____ Records for this exercise

Example array_index_examples :
  Js.array_index "10" = Some 10%N ∧ Js.array_index "2" = Some 2%N ∧
  Js.array_index "0" = Some 0%N ∧ Js.array_index "007" = None ∧
  Js.array_index "app" = None ∧ Js.array_index "4294967294" = Some 4294967294%N ∧
  Js.array_index "4294967295" = None.
Proof. by vm_compute. Qed.

Example own_property_order :
  Js.assign [] [("b", 1); ("10", 2); ("a", 3); ("2", 4); ("b", 5)]
  = [("2", 4); ("10", 2); ("b", 5); ("a", 3)].
Proof. by vm_compute. Qed.

(** ** The claims *)

(** C1. For every scope of a finite acyclic tree, [resolveNamespace]
    returns what the first scope on the way to the root that has a record
    with a set namespace override decides: nothing when that override is
    the tombstone, the stored non-empty string otherwise, and nothing when
    no scope on the way decides.  A tombstone therefore hides the values
    of all scopes above it. *)
Theorem C1_resolveNamespace_first_decision h s path fuel :
  wf_heap h → ancestry h s path → length path ≤ fuel →
  Metadata.resolveNamespace fuel (Some s) h =
    Some (decided (first_decision (namespaceOverride h <$> path)), h).
Proof. apply resolveNamespace_run. Qed.

Lemma C1_witness :
  wf_heap family ∧ ancestry family 2 [2; 1; 0] ∧ length [2; 1; 0] ≤ 3 ∧
  Metadata.resolveNamespace 3 (Some 2) family = Some (None, family) ∧
  namespaceOverride family <$> [2; 1; 0] = [Unset; Tombstone; Value "root"].
Proof.
  split; [apply exec_wf|]. split; [apply family_ancestry|].
  split; [simpl; lia|]. split; [|vm_compute; reflexivity].
  rewrite (C1_resolveNamespace_first_decision family 2 [2; 1; 0] 3);
    [vm_compute; reflexivity | apply exec_wf | apply family_ancestry
    | simpl; lia].
Defined.

(** C10. In every reachable store [resolveNamespace] returns, for every
    scope, either nothing or a non-empty string, never the empty string
    that stands for the tombstone inside a record. *)
Theorem C10_resolveNamespace_never_empty h s fuel :
  reachable h → s < length h → s < fuel →
  ∃ r, Metadata.resolveNamespace fuel (Some s) h = Some (r, h) ∧
       r ≠ Some EmptyString.
Proof.
  intros Hh Hs Hfuel. pose proof (reachable_wf h Hh) as Hwf.
  destruct (wf_heap_ancestry h s Hwf Hs) as (path & Hpath & Hlen).
  eexists. split.
  - apply (resolveNamespace_run h s path fuel); [done..|lia].
  - apply decided_nonempty.
Qed.

Lemma C10_witness :
  reachable family ∧ 1 < length family ∧ 1 < 2 ∧
  record_namespace family (Some 4) = Some EmptyString ∧
  ∃ r, Metadata.resolveNamespace 2 (Some 1) family = Some (r, family) ∧
       r ≠ Some EmptyString.
Proof.
  split; [apply exec_reachable|]. split; [vm_compute; lia|].
  split; [lia|]. split; [vm_compute; reflexivity|].
  apply (C10_resolveNamespace_never_empty family 1 2);
    [apply exec_reachable | vm_compute; lia | lia].
Defined.

(** C7. [resolveLabels] and [resolveNamespace] only read: whatever the
    store, the scope and the fuel, a call that returns leaves the store as
    it was, so no record is created and no scope gains or loses a child;
    and on a well-formed store the calls do return, for every scope and
    also for one with no record on its way to the root. *)
Theorem C7_resolution_only_reads h scope fuel :
  (∀ ns h', Metadata.resolveNamespace fuel scope h = Some (ns, h') →
     h' = h ∧ ∀ q, child_count h' q = child_count h q ∧
                   own_record h' q = own_record h q) ∧
  (∀ ls h', Metadata.resolveLabels fuel scope h = Some (ls, h') →
     h' = h ∧ ∀ q, child_count h' q = child_count h q ∧
                   own_record h' q = own_record h q) ∧
  (∀ s, scope = Some s → wf_heap h → s < length h → s < fuel →
     ∃ ns ls, Metadata.resolveNamespace fuel scope h = Some (ns, h) ∧
              Metadata.resolveLabels fuel scope h = Some (ls, h)).
Proof.
  split; [|split].
  - by intros ns h' ->%resolveNamespace_frame.
  - by intros ls h' ->%resolveLabels_frame.
  - intros s -> Hwf Hs Hfuel.
    destruct (wf_heap_ancestry h s Hwf Hs) as (path & Hpath & Hlen).
    destruct (resolveLabels_run h s path fuel) as (X & HX & _); [done..|lia|].
    eexists _, X. split; [|done].
    apply (resolveNamespace_run h s path fuel); [done..|lia].
Qed.

Lemma C7_witness :
  ∃ ns ls,
    Metadata.resolveNamespace 3 (Some 2) (exec [NewConstruct None "root";
        NewConstruct (Some 0) "parent"; NewConstruct (Some 1) "child"])
    = Some (ns, exec [NewConstruct None "root";
        NewConstruct (Some 0) "parent"; NewConstruct (Some 1) "child"]) ∧
    Metadata.resolveLabels 3 (Some 2) (exec [NewConstruct None "root";
        NewConstruct (Some 0) "parent"; NewConstruct (Some 1) "child"])
    = Some (ls, exec [NewConstruct None "root";
        NewConstruct (Some 0) "parent"; NewConstruct (Some 1) "child"]).
Proof.
  apply (C7_resolution_only_reads _ (Some 2) 3 : _ ∧ _ ∧ _) with (s := 2);
    [reflexivity | apply exec_wf | vm_compute; lia | lia].
Defined.

Lemma labelOverrides_no_record h s :
  own_record h s = None → labelOverrides h s = ∅.
Proof. intros Hs. rewrite labelOverrides_unfold, Hs. done. Qed.

Lemma resolved_labels_no_record h path :
  Forall (λ a, own_record h a = None) path → resolved_labels h path = ∅.
Proof.
  induction 1 as [|a path Ha _ IH]; simpl; [done|].
  by rewrite IH, labelOverrides_no_record, overlay_empty.
Qed.

Lemma to_map_empty_inv {V} (o : JsObject V) : Js.to_map o = ∅ → o = [].
Proof.
  destruct o as [|[k v] o]; [done|]. unfold Js.to_map. simpl.
  intros Ho. by apply insert_non_empty in Ho.
Qed.

(** C2. For every scope of a finite acyclic tree, [resolveLabels] returns
    the labels resolved for the parent of the scope (the empty object for
    the root), overlaid with the label overrides of the scope's own
    record: a set override replaces the inherited entry of its key, an
    unset one deletes it, and the other keys are inherited.  The values of
    the result are strings, and a scope with no record on its way to the
    root resolves to the empty object. *)
Theorem C2_resolveLabels_overlay h s c path fuel :
  wf_heap h → ancestry h s path → length path ≤ fuel → h !! s = Some c →
  ∃ X P : JsObject string,
    Metadata.resolveLabels fuel (Some s) h = Some (X, h) ∧
    Metadata.resolveLabels fuel (node_scope c) h = Some (P, h) ∧
    (∀ k, Js.to_map X !! k =
            match labelOverrides h s !! k with
            | Some (Some v) => Some v
            | Some None => None
            | None => Js.to_map P !! k
            end) ∧
    (Forall (λ a, own_record h a = None) path → X = []).
Proof.
  intros Hwf Hpath Hfuel Hs.
  destruct (resolveLabels_run h s path fuel Hwf Hpath Hfuel)
    as (X & HX & _ & HXres & _).
  assert (∃ (P : JsObject string) rest,
    path = s :: rest ∧
    Metadata.resolveLabels fuel (node_scope c) h = Some (P, h) ∧
    Js.to_map P = resolved_labels h rest) as (P & rest & -> & HP & HPres).
  { destruct Hpath as [s c' Hs' Hroot|s c' p path Hs' Hp Hpath];
      simplify_eq.
    - exists [], []. rewrite Hroot. by rewrite resolveLabels_None.
    - destruct (resolveLabels_run h p path fuel Hwf Hpath)
        as (P & HP & _ & HPres & _); [simpl in Hfuel; lia|].
      exists P, path. by rewrite Hp. }
  exists X, P. split; [done|]. split; [done|]. split.
  - intros k. rewrite HXres. cbn [resolved_labels].
    by rewrite lookup_overlay, HPres.
  - intros Hnone. apply to_map_empty_inv.
    by rewrite HXres, resolved_labels_no_record.
Qed.

Lemma C2_witness :
  wf_heap family ∧ ancestry family 2 [2; 1; 0] ∧ length [2; 1; 0] ≤ 3 ∧
  ∃ X P : JsObject string,
    Metadata.resolveLabels 3 (Some 2) family = Some (X, family) ∧
    Metadata.resolveLabels 3 (Some 1) family = Some (P, family) ∧
    (∀ k, Js.to_map X !! k =
            match labelOverrides family 2 !! k with
            | Some (Some v) => Some v
            | Some None => None
            | None => Js.to_map P !! k
            end) ∧
    (Forall (λ a, own_record family a = None) [2; 1; 0] → X = []).
Proof.
  split; [apply exec_wf|]. split; [apply family_ancestry|].
  split; [simpl; lia|].
  apply (C2_resolveLabels_overlay family 2
           {| node_scope := Some 1; node_id := "child";
              node_children := []; fields := None |} [2; 1; 0] 3);
    [apply exec_wf | apply family_ancestry | simpl; lia
    | vm_compute; reflexivity].
Defined.

(** C9. For every scope of a finite acyclic tree, [resolveLabels], which
    overlays the labels of the nearest record found by [lookupMetadata],
    returns the same object, with the same entries in the same order, as
    the variant that overlays only the record attached directly to the
    scope. *)
Theorem C9_nearest_record_same_as_direct h s path fuel :
  wf_heap h → ancestry h s path → length path ≤ fuel →
  ∃ X : JsObject string,
    Metadata.resolveLabels fuel (Some s) h = Some (X, h) ∧
    resolveLabels_direct fuel (Some s) h = Some (X, h).
Proof.
  intros Hwf Hpath Hfuel.
  destruct (resolveLabels_agree h s path fuel Hwf Hpath Hfuel)
    as (X & HX & HY & _).
  by exists X.
Qed.

Lemma C9_witness :
  wf_heap family ∧ ancestry family 2 [2; 1; 0] ∧ length [2; 1; 0] ≤ 3 ∧
  ∃ X : JsObject string,
    Metadata.resolveLabels 3 (Some 2) family = Some (X, family) ∧
    resolveLabels_direct 3 (Some 2) family = Some (X, family).
Proof.
  split; [apply exec_wf|]. split; [apply family_ancestry|].
  split; [simpl; lia|].
  apply (C9_nearest_record_same_as_direct family 2 [2; 1; 0] 3);
    [apply exec_wf | apply family_ancestry | simpl; lia].
Defined.

(** C6. [addNamespace('')], [addNamespace(undefined)] and
    [removeNamespace()] have the same outcome on every store, so no later
    resolution tells them apart; the record then holds the tombstone, and
    [resolveNamespace] of its scope returns nothing whatever the
    ancestors say. *)
Theorem C6_three_ways_to_clear h this :
  Metadata.addNamespace this (Some EmptyString) h
    = Metadata.addNamespace this None h ∧
  Metadata.removeNamespace this h = Metadata.addNamespace this None h ∧
  (∀ s c f path fuel,
     wf_heap h → own_record h s = Some this →
     h !! this = Some c → fields c = Some f →
     ancestry h s path → length path ≤ fuel →
     ∃ h', Metadata.removeNamespace this h = Some (tt, h') ∧
           namespaceOverride h' s = Tombstone ∧
           Metadata.resolveNamespace fuel (Some s) h' = Some (None, h')).
Proof.
  split; [done|]. split; [done|].
  intros s c f path fuel Hwf Hown Hc Hf Hpath Hfuel.
  unfold Metadata.removeNamespace.
  rewrite (addNamespace_run h this c f None Hc Hf). simpl.
  eexists. split; [done|].
  set (h' := update_fields h this c _).
  assert (Htomb : namespaceOverride h' s = Tombstone).
  { unfold namespaceOverride, h'.
    rewrite update_fields_own_record, Hown by done.
    unfold record_namespace. simpl.
    rewrite update_fields_record_fields, decide_True by done. done. }
  split; [done|].
  destruct (ancestry_head h s path Hpath) as [rest ->].
  rewrite (resolveNamespace_run h' s (s :: rest) fuel); [| |by apply update_fields_ancestry|done].
  - rewrite fmap_cons. cbn [first_decision]. by rewrite Htomb.
  - apply update_fields_wf; [done| |done]. simpl.
    intros L HL. by eapply (stored_labels h this c f).
Qed.
(** * Kiwi (lume/kiwi): a shallow embedding of the Cassowary solver

    The sources embedded here are [src/src/solver.ts] (the classes [Solver],
    [Row] and [Symbol] and the function [nearZero]), [src/unnamed/part_003]
    ([Strength]), [src/unnamed/part_000] ([Operator], [Constraint]),
    [src/unnamed/part_004] ([Variable], [Expression], [parseArgs]) and the
    class [IndexedMap] with [createMap] (found in
    [src/.github/workflows/tests.yml]).

    A JavaScript [number] is an IEEE 754 binary64 value; it is embedded as
    Rocq's primitive [float], whose operations are the binary64 ones, so that
    every closed example below evaluates to the very double the program
    computes.  Objects mutated in place (rows, pairs, edit infos, variables)
    are embedded by explicit state passing. *)

From Stdlib Require Import Floats ZArith String List Bool Lia Permutation.
Import ListNotations.

Set Warnings "-inexact-float".
#[local] Open Scope string_scope.
#[local] Open Scope list_scope.
#[local] Open Scope Z_scope.
#[local] Open Scope float_scope.

(** ** Numbers *)

Module Math.

(** [Math.min] of two numbers: NaN when either is NaN, and [-0] is below
    [+0]. *)
Definition min (a b : float) : float :=
  if is_nan a || is_nan b then nan
  else if a <? b then a
  else if b <? a then b
  else if get_sign a then a else b.

(** [Math.max] of two numbers: NaN when either is NaN, and [+0] is above
    [-0]. *)
Definition max (a b : float) : float :=
  if is_nan a || is_nan b then nan
  else if a <? b then b
  else if b <? a then a
  else if get_sign a then b else a.

(** [Number.MAX_VALUE]. *)
Definition MAX_VALUE : float := 0x1.fffffffffffffp+1023.

End Math.

(** [x !== y] on numbers. *)
Definition neqb (x y : float) : bool := negb (x =? y).
Lemma pointer_cell_int_inv a cx cy :
  pointer_cell_int a = Some (cx, cy) →
  int_of_float (float_div (mouseX a) (float_of_Z RENDER_SCALE)) = Some cx ∧
  int_of_float (float_div (mouseY a) (float_of_Z RENDER_SCALE)) = Some cy.
Proof.
  unfold pointer_cell_int.
  destruct (int_of_float (float_div (mouseX a) _)) as [x|]; simpl; [|done].
  destruct (int_of_float (float_div (mouseY a) _)) as [y|]; simpl; [|done].
  by intros [= -> ->].
Qed.

Lemma pointer_cell_int_sound a c :
  pointer_cell_int a = Some c → pointer_cell a = Some c.
Proof.
  destruct c as [cx cy]. intros [Hx Hy]%pointer_cell_int_inv.
  unfold pointer_cell.
  by rewrite (int_of_float_sound _ _ Hx), (int_of_float_sound _ _ Hy).
Qed.

(** Where the procedures on [int] return, the procedures on the integers
    return the same. *)
Lemma PaintCells_int_sound a a' :
  PaintCells_int a = Some a' → PaintCells a = Some a'.
Proof.
  unfold PaintCells_int, PaintCells. destruct (mouseDown a); [|done].
  destruct (int_of_float (float_div (mouseX a) _)) as [x|] eqn:Ex; [|done].
  destruct (int_of_float (float_div (mouseY a) _)) as [y|] eqn:Ey; [|done].
  rewrite (int_of_float_sound _ _ Ex), (int_of_float_sound _ _ Ey).
  cbn [mbind option_bind]. destruct (mouseWasDown a); [|done].
  destruct (Paint_Line_int _ _ _ _ _) as [s|] eqn:Es; [|done].
  apply Paint_Line_int_sound in Es. unfold Paint_Line. by rewrite Es.
Qed.

Lemma SDL_AppIterate_int_sound now a a' :
  SDL_AppIterate_int now a = Some a' → SDL_AppIterate now a = Some a'.
Proof.
  unfold SDL_AppIterate_int, SDL_AppIterate, SDL_AppIterate_with.
  destruct (PaintCells_int a) as [a1|] eqn:Ep; [|done].
  by rewrite (PaintCells_int_sound _ _ Ep).
Qed.

Lemma app_reachable_int_sound a : app_reachable_int a → app_reachable a.
Proof.
  induction 1 as [t0|a i a' _ IH Hok Hrun]; [apply app_reachable_initial|].
  apply (app_reachable_input a i); [done..|].
  destruct i as [event|now]; [done|]. by apply SDL_AppIterate_int_sound.
Qed.

(** X8: while the button is down and the pointer has a cell, a frame paints
    that cell if the button has just gone down, and the line from the cell
    of the last frame to it otherwise, provided the two cells lie in the
    range where no operation on [int] overflows; it makes alive the cells of
    that stroke that lie in the grid and no other, and remembers the cell
    for the next frame. *)
Theorem PaintCells_int_stroke a cx cy :
  Inv (sim a) → mouseDown a = true → pointer_cell_int a = Some (cx, cy) →
  (mouseWasDown a = true →
   line_range (lastMouseCellX a) (lastMouseCellY a) cx cy) →
  ∃ a' pts,
    PaintCells_int a = Some a' ∧
    (if mouseWasDown a
     then Paint_Line_int_trace (lastMouseCellX a) (lastMouseCellY a) cx cy =
            Some pts
     else pts = [(cx, cy)]) ∧
    (∀ p, alive (currentState (sim a')) p ↔
          alive (currentState (sim a)) p ∨ (p ∈ pts ∧ in_grid p)) ∧
    Inv (sim a') ∧
    lastMouseCellX a' = cx ∧ lastMouseCellY a' = cy ∧ mouseWasDown a' = true.
Proof.
  intros Ha Hdown [Ex Ey]%pointer_cell_int_inv Hrange.
  unfold PaintCells_int. rewrite Hdown, Ex, Ey. cbn [mbind option_bind].
  destruct (mouseWasDown a).
  - specialize (Hrange eq_refl).
    destruct (Paint_Line_points (lastMouseCellX a) (lastMouseCellY a) cx cy)
      as (pts & Hrun & _).
    destruct (paint_each_Inv pts (sim a) Ha) as (s' & Hp & Hs' & _ & Hiff).
    unfold Paint_Line_int. rewrite Paint_Line_int_eq by done.
    rewrite Hrun, Hp. cbn [mbind option_bind].
    eexists _, pts. split; [done|]. simpl. split_and!; try done.
    unfold Paint_Line_int_trace. rewrite Paint_Line_int_eq by done.
    rewrite Hrun. apply for_each_record.
  - destruct (paint_each_Inv [(cx, cy)] (sim a) Ha) as (s' & Hp & Hs' & _ & Hiff).
    cbn [for_each fst snd] in Hp.
    destruct (paint (sim a) cx cy) as [s1|]; [simpl in Hp|done].
    injection Hp as ->. cbn [mbind option_bind].
    eexists _, [(cx, cy)]. split; [done|]. simpl. by split_and!.
Qed.

Lemma PaintCells_returns a :
  Inv (sim a) → (mouseDown a = true → is_Some (pointer_cell a)) →
  ∃ a1, PaintCells a = Some a1.
Proof.
  intros Ha Hcell. unfold PaintCells.
  destruct (mouseDown a); [|simpl; eauto].
  destruct Hcell as [[cx cy] Hc]; [done|]. unfold pointer_cell in Hc.
  destruct (Z_of_float (float_div (mouseX a) _)) as [x|]; [|done].
  destruct (Z_of_float (float_div (mouseY a) _)) as [y|]; [|done].
  cbn [mbind option_bind]. destruct (mouseWasDown a).
  - destruct (Paint_Line_Inv (sim a) (lastMouseCellX a) (lastMouseCellY a) x y Ha)
      as (s & -> & _). simpl. eauto.
  - destruct (paint_Inv (sim a) x y Ha) as (s & -> & _). simpl. eauto.
Qed.

Lemma PaintCells_int_returns a :
  Inv (sim a) → pointer_ok a →
  ∃ a1, PaintCells_int a = Some a1 ∧ Inv (sim a1).
Proof.
  intros Ha Hcell. unfold PaintCells_int, pointer_ok in *.
  destruct (mouseDown a); [|simpl; eauto].
  destruct Hcell as (cx & cy & [Ex Ey]%pointer_cell_int_inv & Hrange); [done|].
  rewrite Ex, Ey. cbn [mbind option_bind]. destruct (mouseWasDown a).
  - unfold Paint_Line_int. rewrite Paint_Line_int_eq by auto.
    destruct (Paint_Line_Inv (sim a) (lastMouseCellX a) (lastMouseCellY a)
                cx cy Ha) as (s & Hs & Hinv).
    unfold Paint_Line in Hs. rewrite Hs. simpl. eauto.
  - destruct (paint_Inv (sim a) cx cy Ha) as (s & -> & Hinv). simpl. eauto.
Qed.

(** X9: a frame tick of the running program returns whenever the button is
    up, or the pointer position has a cell and the stroke from the cell of
    the last frame stays in the range where no operation on [int]
    overflows: no tick reads or writes outside the grid or the render
    buffer. *)
Theorem SDL_AppIterate_int_safe a now :
  app_reachable_int a → pointer_ok a →
  ∃ a', SDL_AppIterate_int now a = Some a' ∧ app_reachable_int a' ∧
        needs_new_render (sim a') = false.
Proof.
  intros Hreach Hcell.
  pose proof (app_reachable_Inv a (app_reachable_int_sound a Hreach)) as Ha.
  destruct (PaintCells_int_returns a Ha Hcell) as (a1 & Hp & Ha1).
  assert (∃ a', SDL_AppIterate_int now a = Some a' ∧
                needs_new_render (sim a') = false) as (a' & Hrun & Hdrawn).
  { unfold SDL_AppIterate_int. rewrite Hp.
    cbn [mbind option_bind].
    assert (∀ a2, ∃ a',
      Some (if needs_new_render (sim a2)
            then set_sim a2 (rendered (sim a2)) else a2) = Some a' ∧
      needs_new_render (sim a') = false) as Hdraw.
    { intros a2. eexists. split; [done|].
      by destruct (needs_new_render (sim a2)) eqn:E. }
    destruct (float_lt _ _); [|apply Hdraw].
    destruct (float_le _ _); [|apply Hdraw].
    destruct (Update_Simulation_Inv (sim a1)) as (s & -> & _); [apply Ha1|].
    apply Hdraw. }
  exists a'. split_and!; try done.
  by apply (app_reachable_int_input a (InFrame now)).
Qed.

(** The states a list of inputs leads to. *)
Lemma app_reachable_int_inputs inputs : ∀ a a',
  app_reachable_int a → Forall input_ok inputs →
  for_each inputs run_input_int a = Some a' → app_reachable_int a'.
Proof.
  induction inputs as [|i inputs IH]; intros a a' Ha Hok; simpl.
  { by intros [= <-]. }
  apply Forall_cons in Hok as [Hi Hok].
  destruct (run_input_int i a) as [a1|] eqn:E; simpl; [|done].
  apply IH; [|done]. by apply (app_reachable_int_input a i).
Qed.


Lemma pixel_cell n :
  0 ≤ n < 4096 →
  Z_of_float (float_div (float_of_Z n) (float_of_Z RENDER_SCALE)) =
  Some (n `div` RENDER_SCALE).
Proof.
  intros Hn.
  assert (forallb (λ n,
            bool_decide
              (Z_of_float (float_div (float_of_Z n) (float_of_Z RENDER_SCALE)) =
               Some (n `div` RENDER_SCALE)))
            (seqZ 0 4096) = true) as Hall by (vm_compute; reflexivity).
  rewrite forallb_forall in Hall.
  eapply bool_decide_eq_true_1, Hall, list_elem_of_In, elem_of_seqZ. lia.
Qed.

(** X10: for a pointer at whole pixels inside a window of up to 4096 by
    4096 pixels, the cell under the pointer is the pixel position divided
    by [RENDER_SCALE], rounded down. *)
Theorem pointer_cell_pixels a px py :
  0 ≤ px < 4096 → 0 ≤ py < 4096 →
  mouseX a = float_of_Z px → mouseY a = float_of_Z py →
  pointer_cell a = Some (px `div` RENDER_SCALE, py `div` RENDER_SCALE).
Proof.
  intros Hx Hy Ex Ey. unfold pointer_cell.
  by rewrite Ex, Ey, !pixel_cell.
Qed.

________

Problem description - Wherever the string "Theorem" appears in the data above, copy the line it sits in.

Response for this exercise -
Theorem C1_resolveNamespace_first_decision h s path fuel :
Theorem C10_resolveNamespace_never_empty h s fuel :
Theorem C7_resolution_only_reads h scope fuel :
Theorem C2_resolveLabels_overlay h s c path fuel :
Theorem C9_nearest_record_same_as_direct h s path fuel :
Theorem C6_three_ways_to_clear h this :
Theorem PaintCells_int_stroke a cx cy :
Theorem SDL_AppIterate_int_safe a now :
Theorem pointer_cell_pixels a px py :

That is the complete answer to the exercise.